WORK INSTRUCTIONS
Beginning with the first line, please return the entries exactly through the line that contains "Lemma length_le_bytes n", and leave out all later lines.

DATA TO USE
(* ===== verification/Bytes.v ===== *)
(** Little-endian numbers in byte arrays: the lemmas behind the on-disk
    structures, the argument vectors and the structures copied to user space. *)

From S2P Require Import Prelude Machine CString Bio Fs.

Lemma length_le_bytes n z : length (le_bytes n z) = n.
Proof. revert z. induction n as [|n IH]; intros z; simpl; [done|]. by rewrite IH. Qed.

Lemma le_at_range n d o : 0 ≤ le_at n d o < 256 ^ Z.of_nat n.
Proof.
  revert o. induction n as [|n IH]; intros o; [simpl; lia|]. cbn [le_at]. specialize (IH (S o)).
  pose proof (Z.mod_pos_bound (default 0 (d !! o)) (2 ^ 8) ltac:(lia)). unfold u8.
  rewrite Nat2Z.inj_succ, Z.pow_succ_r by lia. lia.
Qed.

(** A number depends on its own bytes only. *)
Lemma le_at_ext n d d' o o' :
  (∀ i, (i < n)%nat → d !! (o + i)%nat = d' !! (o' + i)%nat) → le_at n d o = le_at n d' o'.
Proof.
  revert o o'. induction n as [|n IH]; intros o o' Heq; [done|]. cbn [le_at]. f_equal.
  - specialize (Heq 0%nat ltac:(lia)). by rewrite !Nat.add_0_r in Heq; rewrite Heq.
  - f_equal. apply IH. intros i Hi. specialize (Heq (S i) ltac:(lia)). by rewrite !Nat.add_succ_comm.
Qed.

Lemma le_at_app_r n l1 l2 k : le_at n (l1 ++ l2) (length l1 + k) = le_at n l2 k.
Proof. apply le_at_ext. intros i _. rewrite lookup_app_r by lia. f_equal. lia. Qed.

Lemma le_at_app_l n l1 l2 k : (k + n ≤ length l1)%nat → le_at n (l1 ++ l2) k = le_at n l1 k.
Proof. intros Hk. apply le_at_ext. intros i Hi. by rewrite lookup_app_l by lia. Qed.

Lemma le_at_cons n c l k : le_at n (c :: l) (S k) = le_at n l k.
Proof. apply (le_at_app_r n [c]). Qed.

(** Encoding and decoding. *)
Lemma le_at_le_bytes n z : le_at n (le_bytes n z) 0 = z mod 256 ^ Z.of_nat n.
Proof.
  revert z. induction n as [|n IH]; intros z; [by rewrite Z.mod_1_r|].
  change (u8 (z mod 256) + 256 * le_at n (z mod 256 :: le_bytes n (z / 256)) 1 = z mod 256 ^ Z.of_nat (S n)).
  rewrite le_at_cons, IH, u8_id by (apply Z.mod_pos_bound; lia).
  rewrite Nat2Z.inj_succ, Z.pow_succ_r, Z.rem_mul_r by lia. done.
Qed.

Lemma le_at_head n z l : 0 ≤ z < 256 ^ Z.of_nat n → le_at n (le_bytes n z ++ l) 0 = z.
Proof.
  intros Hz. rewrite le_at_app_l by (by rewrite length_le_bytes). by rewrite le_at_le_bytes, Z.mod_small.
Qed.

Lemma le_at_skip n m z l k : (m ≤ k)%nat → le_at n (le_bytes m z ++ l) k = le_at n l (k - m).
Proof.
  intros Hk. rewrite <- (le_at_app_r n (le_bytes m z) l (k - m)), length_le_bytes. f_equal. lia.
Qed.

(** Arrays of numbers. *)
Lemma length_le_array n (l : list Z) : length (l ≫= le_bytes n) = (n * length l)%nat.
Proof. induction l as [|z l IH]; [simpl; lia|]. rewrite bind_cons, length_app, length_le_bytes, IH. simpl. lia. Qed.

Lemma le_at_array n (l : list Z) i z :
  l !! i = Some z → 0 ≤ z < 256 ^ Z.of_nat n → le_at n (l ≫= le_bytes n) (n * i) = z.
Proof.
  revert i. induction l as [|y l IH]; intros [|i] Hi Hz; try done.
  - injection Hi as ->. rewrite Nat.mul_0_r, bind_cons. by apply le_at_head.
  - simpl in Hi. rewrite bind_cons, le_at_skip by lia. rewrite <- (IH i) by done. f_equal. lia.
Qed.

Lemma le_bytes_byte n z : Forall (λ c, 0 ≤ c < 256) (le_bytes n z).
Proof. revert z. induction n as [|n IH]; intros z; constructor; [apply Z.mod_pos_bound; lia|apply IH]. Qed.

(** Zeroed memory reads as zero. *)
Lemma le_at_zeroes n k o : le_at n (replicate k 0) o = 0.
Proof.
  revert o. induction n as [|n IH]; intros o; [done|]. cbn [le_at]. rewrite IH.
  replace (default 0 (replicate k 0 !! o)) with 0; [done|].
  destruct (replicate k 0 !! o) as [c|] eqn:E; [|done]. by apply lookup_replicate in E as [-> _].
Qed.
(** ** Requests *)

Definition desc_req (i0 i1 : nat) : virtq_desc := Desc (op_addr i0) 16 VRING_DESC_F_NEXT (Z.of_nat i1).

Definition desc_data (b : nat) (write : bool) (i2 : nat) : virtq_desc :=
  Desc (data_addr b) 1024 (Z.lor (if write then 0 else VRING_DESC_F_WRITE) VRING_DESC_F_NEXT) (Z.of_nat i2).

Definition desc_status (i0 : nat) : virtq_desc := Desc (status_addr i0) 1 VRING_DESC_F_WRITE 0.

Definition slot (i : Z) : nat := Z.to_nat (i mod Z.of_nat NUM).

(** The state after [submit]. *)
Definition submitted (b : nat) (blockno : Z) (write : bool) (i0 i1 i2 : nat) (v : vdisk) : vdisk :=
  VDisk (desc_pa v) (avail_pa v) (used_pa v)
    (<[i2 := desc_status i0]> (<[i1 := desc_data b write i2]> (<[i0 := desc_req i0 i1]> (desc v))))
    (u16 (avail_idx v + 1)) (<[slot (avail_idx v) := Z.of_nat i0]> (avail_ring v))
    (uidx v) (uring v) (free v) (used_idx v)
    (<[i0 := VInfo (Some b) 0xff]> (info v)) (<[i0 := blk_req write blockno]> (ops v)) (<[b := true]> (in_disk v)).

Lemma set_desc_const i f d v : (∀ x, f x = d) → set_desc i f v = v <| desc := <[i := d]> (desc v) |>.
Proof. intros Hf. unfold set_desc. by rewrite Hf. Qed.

ANSWER
(* ===== verification/Bytes.v ===== *)
(** Little-endian numbers in byte arrays: the lemmas behind the on-disk
    structures, the argument vectors and the structures copied to user space. *)

From S2P Require Import Prelude Machine CString Bio Fs.

Lemma length_le_bytes n z : length (le_bytes n z) = n.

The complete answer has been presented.